I would not call anyone in my family a liar, in the sense that they would deliberately tell an untruth, far from it. And yet, looking back, I can see how everyone was silently but actively co-operating to build and strengthen a certain story and keep it alive. That included to integrate own experiences with the perceived game-plan. And this explains the different perception of a simple situation.
In addition I remember my own fantasy-worlds from early on. Our playing always included the imaginary and we would make up stories, take on roles and then slip into the other worlds. I remember that it was sometimes difficult for me to keep apart what was real and what was a fantasy, the boundaries were blurred and fuzzy.
And I also remember I had an inner secret hiding place, my own private fantasy world with everything in it that I could imagine. At times I would slip away and live there in peace, harmony and all the excitements and adventures I could dream up. Later I became an avid reader, and I would live between the books, our fantasy worlds, my own hiding place – and sometimes coming out for dinner or going to school.
I did not have a difficult childhood, but my teenage years were challenging. So this ability to switch off one reality and switch on another came in handy. For a few years I even withdrew to my own hideout and this is how I survived without taking damage by all the conflict around me. When I left home to go to university, my life became quiet again and soon I had all but forgotten my secret world.

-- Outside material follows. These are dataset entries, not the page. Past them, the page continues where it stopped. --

Lemma ethernet_reads dst src type :
  length dst = 6%nat -> length src = 6%nat -> is_u16 type -> deserialize_ethernet (dst ++ src ++ store 2 type) = mkEthernet dst src type.
Proof.
  intros Hd Hs Ht. unfold deserialize_ethernet. rewrite !length_app, store_length, Hd, Hs. cbn [Nat.add Nat.ltb Nat.leb kEthernetHeaderLen].
  rewrite reader_init_at, read_array_ok, read_array_ok by done. rewrite <- (app_nil_r (store 2 type)), read_int_ok by (cbn; ulia). done.
Qed.

Lemma ipv4_reads tos len id ttl proto check src dst :
  is_u16 len -> length id = 4%nat -> length check = 2%nat -> is_u32 src -> is_u32 dst ->
  deserialize_ipv4 ([0x45; tos] ++ store 2 len ++ id ++ [ttl; proto] ++ check ++ store 4 src ++ store 4 dst) = mkIPv4 0x45 ttl proto len src dst.
Proof.
  intros Hl Hi Hc Hs Hd. unfold deserialize_ipv4. rewrite !length_app, !store_length, Hi, Hc. cbn [length Nat.add Nat.ltb Nat.leb kIPv4HeaderLen].
  change ([0x45; tos] ++ ?l) with (0x45 :: [tos] ++ l). rewrite reader_init_at, read_byte_ok, take_ok by done.
  rewrite read_int_ok by (cbn; ulia). rewrite take_ok by done. change ([ttl; proto] ++ ?l) with (ttl :: proto :: l). rewrite !read_byte_ok, take_ok by done.
  rewrite read_int_ok by (cbn; ulia). rewrite <- (app_nil_r (store 4 dst)), read_int_ok by (cbn; ulia). done.
Qed.

Lemma span_at packet pre mid post : packet = pre ++ mid ++ post -> packet_span packet (length pre) (length mid) = Some mid.
Proof.
  intros ->. unfold packet_span. rewrite !length_app. rewrite (proj2 (Nat.leb_le _ _)) by lia. by rewrite drop_app_length, take_app_length.
Qed.

Section Theorems.
Context {T P : Type} `{TransportLaws T, PayloadLaws P, !ValidPacketCombo T P}.

Lemma span_total packet offset n : (offset + n <= length packet)%nat -> packet_span packet offset n = Some (take n (drop offset packet)).
Proof. intros Hl. unfold packet_span. by rewrite (proj2 (Nat.leb_le _ _)). Qed.

(** The parser takes any frame off the wire: whatever its bytes and however
    short, every span it forms lies inside the packet and it returns a result. *)
Theorem deserialize_never_overruns packet : Forall is_u8 packet -> is_Some (deserialize_packet (T:=T) (P:=P) packet).
Proof.
  intros Hu. unfold deserialize_packet. cbv zeta. destruct (Nat.ltb_spec (length packet) kEthernetHeaderLen) as [|Hl1]; [by eexists|].
  rewrite (span_total packet 0 kEthernetHeaderLen) by lia. cbn [mbind option_bind]. destruct (negb _); [by eexists|].
  destruct (Nat.ltb_spec (length packet) (kEthernetHeaderLen + kIPv4HeaderLen)) as [|Hl2]; [by eexists|]. rewrite (span_total packet kEthernetHeaderLen kIPv4HeaderLen) by lia. cbn [mbind option_bind].
  set (ip := deserialize_ipv4 _). destruct (negb _); [by eexists|]. destruct (negb _); [by eexists|].
  destruct (Nat.ltb_spec (kEthernetHeaderLen + Z.to_nat (total_length ip)) (kEthernetHeaderLen + kIPv4HeaderLen + transport_hdr_len (T:=T))) as [|Hl3]; cbn [orb]; [by eexists|].
  destruct (Nat.ltb_spec (length packet) (kEthernetHeaderLen + Z.to_nat (total_length ip))) as [|Hl4]; [by eexists|].
  rewrite (span_total packet (kEthernetHeaderLen + kIPv4HeaderLen)) by lia. cbn [mbind option_bind]. rewrite span_total by lia. cbn [mbind option_bind].
  destruct (payload_read_total (P:=P) (take (kEthernetHeaderLen + Z.to_nat (total_length ip) - (kEthernetHeaderLen + kIPv4HeaderLen + transport_hdr_len (T:=T)))
    (drop (kEthernetHeaderLen + kIPv4HeaderLen + transport_hdr_len (T:=T)) packet))) as [payload ->]; [by apply Forall_take, Forall_drop|by eexists].
Qed.

(** The bytes of a finished packet. *)
Definition frame_bytes (src dst : PacketEndpoint) (tos : Z) (id : list Z) (ttl : Z) (check hdr payload : list Z) : list Z :=
  (ep_mac dst ++ ep_mac src ++ store 2 RTE_ETHER_TYPE_IPV4) ++
  ([0x45; tos] ++ store 2 (Z.of_nat (kIPv4HeaderLen + length hdr + length payload)) ++ id ++ [ttl; next_proto (T:=T)] ++ check ++ store 4 (ep_ip src) ++ store 4 (ep_ip dst)) ++
  hdr ++ payload.

Lemma deserialize_frame src dst tos id ttl check hdr payload p padding :
  endpoint_wf src -> endpoint_wf dst -> length id = 4%nat -> length check = 2%nat -> length hdr = transport_hdr_len (T:=T) ->
  is_u16 (Z.of_nat (kIPv4HeaderLen + length hdr + length payload)) -> payload_read payload = Some p ->
  deserialize_packet (frame_bytes src dst tos id ttl check hdr payload ++ padding) = Some (mkDeserialized src dst (deserialize_transport hdr) p).
Proof.
  intros [Hs1 Hs2] [Hd1 Hd2] Hid Hck Hhdr Hlen Hp. unfold frame_bytes. set (eth := ep_mac dst ++ _). set (ip := [0x45; tos] ++ _).
  assert (length eth = 14%nat) as He by (unfold eth; rewrite !length_app, store_length; lia).
  assert (length ip = 20%nat) as Hi by (unfold ip; rewrite !length_app, !store_length, Hid, Hck; done).
  set (packet := (eth ++ ip ++ hdr ++ payload) ++ padding). assert (length packet = (34 + length hdr + length payload + length padding)%nat) as Hl
    by (unfold packet; rewrite !length_app; lia).
  assert (packet_span packet 0 kEthernetHeaderLen = Some eth) as E1
    by (rewrite <- (span_at packet [] eth (ip ++ hdr ++ payload ++ padding)), He by (unfold packet; by rewrite <- !app_assoc); done).
  assert (packet_span packet kEthernetHeaderLen kIPv4HeaderLen = Some ip) as E2
    by (rewrite <- (span_at packet eth ip (hdr ++ payload ++ padding)), He, Hi by (unfold packet; by rewrite <- !app_assoc); done).
  assert (packet_span packet (kEthernetHeaderLen + kIPv4HeaderLen) (transport_hdr_len (T:=T)) = Some hdr) as E3
    by (rewrite <- (span_at packet (eth ++ ip) hdr (payload ++ padding)), length_app, He, Hi, Hhdr by (unfold packet; by rewrite <- !app_assoc); done).
  assert (packet_span packet (kEthernetHeaderLen + kIPv4HeaderLen + transport_hdr_len (T:=T)) (length payload) = Some payload) as E4
    by (rewrite <- (span_at packet (eth ++ ip ++ hdr) payload padding), !length_app, He, Hi, Hhdr, Nat.add_assoc by (unfold packet; by rewrite <- !app_assoc); done).
  assert (deserialize_ethernet eth = mkEthernet (ep_mac dst) (ep_mac src) RTE_ETHER_TYPE_IPV4) as Eeth by (apply ethernet_reads; (done || by vm_compute)).
  assert (deserialize_ipv4 ip = mkIPv4 0x45 ttl (next_proto (T:=T)) (Z.of_nat (kIPv4HeaderLen + length hdr + length payload)) (ep_ip src) (ep_ip dst)) as Eip
    by (by apply ipv4_reads).
  unfold deserialize_packet. cbv zeta. rewrite E1. cbn [mbind option_bind]. rewrite Eeth. cbn [ether_type src_mac dst_mac].
  rewrite Z.eqb_refl. cbn [negb]. rewrite (proj2 (Nat.ltb_ge _ _)) by (unfold kEthernetHeaderLen; lia).
  rewrite (proj2 (Nat.ltb_ge _ _)) by (unfold kEthernetHeaderLen, kIPv4HeaderLen; lia). rewrite E2. cbn [mbind option_bind]. rewrite Eip. cbn [version_ihl protocol total_length src_ip dst_ip]. change (Z.land 69 15 =? 5) with true. rewrite Z.eqb_refl. cbn [negb].
  rewrite Nat2Z.id. unfold kEthernetHeaderLen, kIPv4HeaderLen in *. rewrite !(proj2 (Nat.ltb_ge _ _)) by lia. cbn [orb]. rewrite E3. cbn [mbind option_bind].
  replace (14 + (20 + length hdr + length payload) - (14 + 20 + transport_hdr_len (T:=T)))%nat with (length payload) by lia. rewrite E4. cbn [mbind option_bind].
  rewrite Hp. cbn [mbind option_bind]. by destruct src, dst.
Qed.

But looking back, I can see now how I built my own reality influenced and fueled by the beliefs, identifications and expectations that were ingrained in me. Much of it looked like my own self-determined choice, but I know now that many of my decisions were driven by my own desire to be in a certain way – independent, self-sufficient and unattached. Don’t get me wrong, I do not regret a single decision in my life, but I see now what was driving it and I can fully understand the driving forces behind it.

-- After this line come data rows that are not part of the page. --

Lemma Qle_bool_false (a b : Q) : Qle_bool a b = false -> b < a.
Proof.
  intros H. apply Qnot_le_lt. intros L. apply Qle_bool_iff in L. congruence.
Qed.

(** Turns the boolean comparisons in sight into facts about rationals. *)
Ltac q_facts :=
  repeat match goal with
         | H : Qle_bool _ _ = true |- _ => apply Qle_bool_iff in H
         | H : Qle_bool _ _ = false |- _ => apply Qle_bool_false in H
         | H : context [Qred _] |- _ => rewrite Qred_correct in H
         | |- context [Qred _] => rewrite Qred_correct
         | |- Qle_bool _ _ = true => apply Qle_bool_iff
         end.

Ltac split_comparisons :=
  repeat match goal with
         | |- context [Qle_bool ?a ?b] =>
             let E := fresh "E" in destruct (Qle_bool a b) eqn:E; simpl
         end.

(** [Math.max(0, Math.min(x, m))] for an [x] that is not NaN. *)
Lemma clamp_range (x : number) (m : Q) :
  x <> NaN ->
  let r := Math_max (Fin 0) (Math_min x (Fin m)) in
  (0 <= m -> js_le (Fin 0) r = true /\ js_le r (Fin m) = true)
  /\ (m < 0 -> r = Fin 0).
Proof.
  intros Hnan r. subst r.
  unfold Math_max, Math_min, js_lt, js_le.
  destruct x as [x| | |]; try congruence; simpl; split_comparisons;
    (split; [intros Hm; split | intros Hm]);
    try reflexivity; q_facts; try lra; exfalso; lra.
Qed.

(** The clamp of [constrainIndex], for an index that is not NaN and a list
    of [n] items. *)
Lemma constrainIndex_range (index : option number) (n : nat) :
  index <> Some NaN ->
  let r := constrainIndex index (num (Z.of_nat n)) in
  (n <> 0%nat ->
   js_le (num 0) r = true
   /\ js_le r (js_sub (num (Z.of_nat n)) (num 1)) = true)
  /\ (n = 0%nat -> r = num 0).
Proof.
  intros Hnan r. subst r.
  assert (Hx : nullish_or index (num 0) <> NaN)
    by (destruct index as [[x| | |]|]; simpl; try discriminate;
        intros _; apply Hnan; reflexivity).
  unfold constrainIndex, js_sub, num at 3 4.
  set (m := Qred (inject_Z (Z.of_nat n) - inject_Z 1)).
  assert (Hm : m == inject_Z (Z.of_nat n) - 1)
    by (unfold m; rewrite Qred_correct; reflexivity).
  destruct (@clamp_range (nullish_or index (num 0)) m Hx) as [Hin Hout].
  split.
  - intros Hpos. apply Hin. rewrite Hm.
    assert (H1 : inject_Z 1 <= inject_Z (Z.of_nat n))
      by (rewrite <- Zle_Qle; lia).
    change (inject_Z 1) with 1 in H1.
    clear - H1. set (q := inject_Z (Z.of_nat n)) in *. lra.
  - intros ->. apply Hout. rewrite Hm. reflexivity.
Qed.

Lemma constrainIndex_nan (dataLength : number) :
  constrainIndex (Some NaN) dataLength = NaN.
Proof. destruct dataLength; reflexivity. Qed.

(** The clamp.  The initial [selectedIndex] is
    [Math.max(0, Math.min(selectedIndex ?? 0, data.length - 1))] for every
    [data] and every [selectedIndex] prop, undefined included.  For a prop
    that is not NaN it lies in [[0, data.length - 1]] when [data] is not
    empty, and it is 0 when [data] is empty, which is above
    [data.length - 1 = -1].  For the prop NaN it is NaN. *)
Theorem initial_selectedIndex_is_clamped :
  forall (T : Type) (p : Props T),
    let s0 := selectedIndex (state (mount p)) in
    let last := js_sub (array_length (data p)) (num 1) in
    s0 = Math_max (num 0)
           (Math_min (nullish_or (P.selectedIndex p) (num 0)) last)
    /\ (P.selectedIndex p <> Some NaN ->
        (data p <> [] -> js_le (num 0) s0 = true /\ js_le s0 last = true)
        /\ (data p = [] -> s0 = num 0 /\ js_le s0 last = false))
    /\ (P.selectedIndex p = Some NaN -> s0 = NaN).
Proof.
  intros T p s0 last. subst s0 last. simpl.
  split; [reflexivity|]. split.
  - intros Hnan.
    destruct (@constrainIndex_range (P.selectedIndex p)
                (List.length (data p)) Hnan) as [Hin Hout].
    split.
    + intros Hne. apply Hin. destruct (data p); [congruence|discriminate].
    + intros Hnil.
      assert (Hz : List.length (data p) = 0%nat)
        by (rewrite Hnil; reflexivity).
      change (array_length (data p))
        with (num (Z.of_nat (List.length (data p)))).
      rewrite (Hout Hz), Hz. split; reflexivity.
  - intros ->. apply constrainIndex_nan.
Qed.

(** Four letters asked to start at row 7 start at row 3. *)
Lemma initial_selectedIndex_is_clamped_witness :
  selectedIndex (state (mount (letters_at (num 7)))) = num 3
  /\ js_le (num 0) (selectedIndex (state (mount (letters_at (num 7)))))
     = true
  /\ js_le (selectedIndex (state (mount (letters_at (num 7))))) (num 3)
     = true.
Proof.
  pose proof (@initial_selectedIndex_is_clamped string (letters_at (num 7)))
    as [Hval [Hrange _]].
  destruct Hrange as [Hin _]; [discriminate|].
  destruct Hin as [Hlo Hhi]; [discriminate|].
  split; [exact Hval|]. split; [exact Hlo | exact Hhi].
Defined.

And I can see how it became necessary to bend the truth over time. Find reasons, excuses, explanations that supported my own story and at the same time did not rock the stories of others. I often felt a deep split, something that was not right, and yet – I never knew what that was, because everything was as it was supposed to be. Or so I thought.

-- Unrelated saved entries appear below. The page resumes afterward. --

Lemma track_on t k s e :
  shouldTrack s = true → activeEffect s = Some e →
  track t k s
  = mkState
      (dep_alter (dep_add e) (t, k)
         (<[t := <[k := dep_at s t k]> (default ∅ (targetMap s !! t))]> (targetMap s)))
      (Some e) true
      (alter (λ ef, set_deps (deps ef ++ [(t, k)]) ef) e (heap s))
      (mem s) (trace s ++ [EvTrack e t k]).
Proof.
  intros Hs He. unfold track, trackEffects. rewrite Hs, He. simpl.
  unfold upd_effect, set_targetMap, log. simpl. rewrite Hs, He.
  f_equal. unfold dep_at. by destruct (targetMap s !! t).
Qed.

Lemma dep_lookup_create tm t k d t' k' :
  dep_lookup (<[t := <[k := d]> (default ∅ (tm !! t))]> tm) t' k'
  = if decide ((t, k) = (t', k')) then Some d else dep_lookup tm t' k'.
Proof.
  unfold dep_lookup. destruct (decide (t = t')) as [<-|Ht].
  - rewrite lookup_insert_eq. simpl. destruct (decide (k = k')) as [<-|Hk].
    + rewrite lookup_insert_eq. by rewrite decide_True.
    + rewrite lookup_insert_ne by done. rewrite decide_False by congruence.
      destruct (tm !! t); simpl; [done|]. by rewrite lookup_empty.
  - rewrite lookup_insert_ne by done. by rewrite decide_False by congruence.
Qed.

Lemma dep_lookup_track t k s e t' k' :
  shouldTrack s = true → activeEffect s = Some e →
  dep_lookup (targetMap (track t k s)) t' k'
  = if decide ((t, k) = (t', k')) then Some (dep_add e (dep_at s t k))
    else dep_lookup (targetMap s) t' k'.
Proof.
  intros Hs He. rewrite (track_on _ _ _ e) by done. simpl.
  rewrite dep_lookup_alter, dep_lookup_create. by case_decide.
Qed.

Lemma run_prologue_heap e s :
  heap (run_prologue e s)
  = alter (set_deps []) e (alter (set_parent (activeEffect s)) e (heap s)).
Proof. unfold run_prologue. by rewrite cleanupEffect_heap. Qed.

Lemma run_restore_heap e s :
  heap (run_restore e s) = alter (set_parent None) e (heap s).
Proof. reflexivity. Qed.

Lemma track_heap t k s :
  heap (track t k s)
  = match activeEffect s with
    | Some e =>
        if shouldTrack s
        then alter (λ ef, set_deps (deps ef ++ [(t, k)]) ef) e (heap s)
        else heap s
    | None => heap s
    end.
Proof.
  destruct (activeEffect s) as [e|] eqn:He, (shouldTrack s) eqn:Hs;
    try (rewrite track_off; [done | unfold tracking; rewrite ?Hs, ?He; done]).
  by rewrite (track_on _ _ _ e).
Qed.

(** ** The fields of an effect that no call changes *)

#[global] Instance same_static_preorder : PreOrder same_static.
Proof.
  split.
  - by intros s x.
  - intros s1 s2 s3 H12 H23 x. by rewrite H23, H12.
Qed.

Lemma same_static_heap s s' : heap s' = heap s → same_static s s'.
Proof. intros H x. by rewrite H. Qed.

Lemma static_alter f e (h : gmap eid ReactiveEffect) x :
  (∀ ef, static (f ef) = static ef) →
  static <$> alter f e h !! x = static <$> h !! x.
Proof.
  intros Hf. rewrite lookup_alter. case_decide; [subst|done].
  destruct (h !! x); simpl; [|done]. by rewrite Hf.
Qed.

Lemma same_static_alter f e s s' :
  (∀ ef, static (f ef) = static ef) →
  heap s' = alter f e (heap s) → same_static s s'.
Proof. intros Hf H x. rewrite H. by apply static_alter. Qed.

Lemma same_static_track t k s : same_static s (track t k s).
Proof.
  intros x. rewrite track_heap.
  destruct (activeEffect s), (shouldTrack s); try done. by apply static_alter.
Qed.

Lemma same_static_cleanupEffect e s : same_static s (cleanupEffect e s).
Proof. eapply same_static_alter; [|apply cleanupEffect_heap]. done. Qed.

Lemma same_static_run_prologue e s : same_static s (run_prologue e s).
Proof.
  intros x. rewrite run_prologue_heap. by rewrite !static_alter.
Qed.

Lemma same_static_respects : respects same_static.
Proof.
  apply respects_stepwise; try apply _.
  - intros. by apply same_static_heap.
  - intros. eapply same_static_alter; [|reflexivity]. done.
  - intros. eapply same_static_alter; [|reflexivity]. done.
  - apply same_static_cleanupEffect.
  - apply same_static_track.
  - intros. by apply same_static_heap.
  - intros. by apply same_static_heap.
  - intros. by apply same_static_heap.
  - intros. apply same_static_run_prologue.
  - intros. eapply same_static_alter; [|apply run_restore_heap]. done.
Qed.

(** ** Notification order *)

Lemma for_each_app f l1 l2 s :
  for_each f (l1 ++ l2) s = (for_each f l1 >> for_each f l2) s.
Proof.
  revert s. induction l1 as [|e l1 IH]; intros s; simpl.
  - done.
  - unfold seq. destruct (f e s) as [[[] s1]|]; [|done..].
    by rewrite IH.
Qed.

Lemma triggerEffects_passes call l :
  triggerEffects call l
  = (for_each (pass call id) l >> for_each (pass call negb) l).
Proof. reflexivity. Qed.

Lemma pass_filter n g l s0 s :
  same_static s0 s →
  (∀ e, e ∈ l → is_Some (heap s0 !! e)) →
  for_each (pass (exec n) g) l s
  = for_each (triggerEffect (exec n))
      (filter (λ e, g (computed_of s0 e) = true) l) s.
Proof.
  revert s. induction l as [|e l IH]; intros s Hst Hdom; [done|].
  destruct (Hdom e) as [ef0 He0]; [by left|].
  pose proof (Hst e) as Hse. rewrite He0 in Hse.
  destruct (heap s !! e) as [ef|] eqn:He; [|done].
  assert (computed ef = computed ef0) as Hc
    by (unfold static in Hse; simpl in Hse; congruence).
  assert (computed_of s0 e = computed ef0) as Hc0
    by (unfold computed_of; by rewrite He0).
  rewrite filter_cons. cbn [for_each]. unfold seq at 1, pass at 1.
  rewrite He, Hc. destruct (decide (g (computed_of s0 e) = true)) as [Hg|Hg];
    rewrite Hc0 in Hg.
  - rewrite Hg. cbn [for_each]. unfold seq.
    destruct (triggerEffect (exec n) e s) as [[[] s1]|] eqn:Ht; [|done..].
    apply IH; [|intros; apply Hdom; by right].
    etrans; [done|]. by eapply triggerEffect_respects, Ht; try apply _;
      apply same_static_respects.
  - apply not_true_is_false in Hg. rewrite Hg.
    apply IH; [done|]. intros; apply Hdom; by right.
Qed.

I had a really good life, but I was rarely truly happy.
Today I can look at it and laugh about it. Again, I don’t think I have taken the wrong decisions, but I see how I played my part in the charade and by doing so I became compliant for others to stay in theirs. This is how we keep each other in this fragile balance of illusion.
And I have become watchful regarding my own attempts to control the environment. This can be very subtle, for example by influencing others in such a way that they do what I want them to do. Or to hide my own perceived or real mistakes, pretend to be something I am not, take on a role because it makes me feel right or superior, or supports my own idea about myself.
We try to control all day long, whether we do something – or not. What I am suggesting is to be conscious of the little things we do in a day – how we talk to people, the choices we make and the words we choose. It is all hints that point back at us and shows how we want to be right all the time.
As if this was a matter of survival.
Just reading this writing made me feel my inner body. Thank you 🙂
Thanks for sharing
Hi Marille,
I hope that you realize that this note and the one previous are me trying to apply what you are speaking about to myself.
“As if this were a matter of survival.” Which to the ego, of course, it is.
To some extent isn’t this not only true but necessary? Especially for a child? Isn’t it also true for the bulk of us as we go about our business on a daily basis?
So what would be the important point here? To eliminate trying to control our environment? Especially the outer situation or conditions? Observation of the inner environment does seem valuable to me but so far it means, to the extent, I can pin it down at all, that I tend to stop, say nothing, do nothing or much less than before.
In a way, isn’t telling the server that your soup is cold an attempt to control your environment. It doesn’t have to contain a whole story along with it….that would be something else. It would also be something else, perhaps, not to say anything because ‘what is, is”. In that case you might be a very advanced being or you might have a very pleased self at being able to accept what is. Just seems unnecessarily complicated, especially to ‘think’ about.
Its like the movie Rashamon. On the one hand I found it really satisfying to see how very normal, and self limited and self serving, anyone’s assessment of and memory of a situation can be….is. On the other hand, I came away from that movie and perhaps you from your observations with a very healthy disregard for my own ‘assessment’ of things….things actual and things other people tell me …..’stories’.
I have been reading these, again, in relation to my question about manipulation that came up in the forums. I realize that I don’t remember what prompted the question.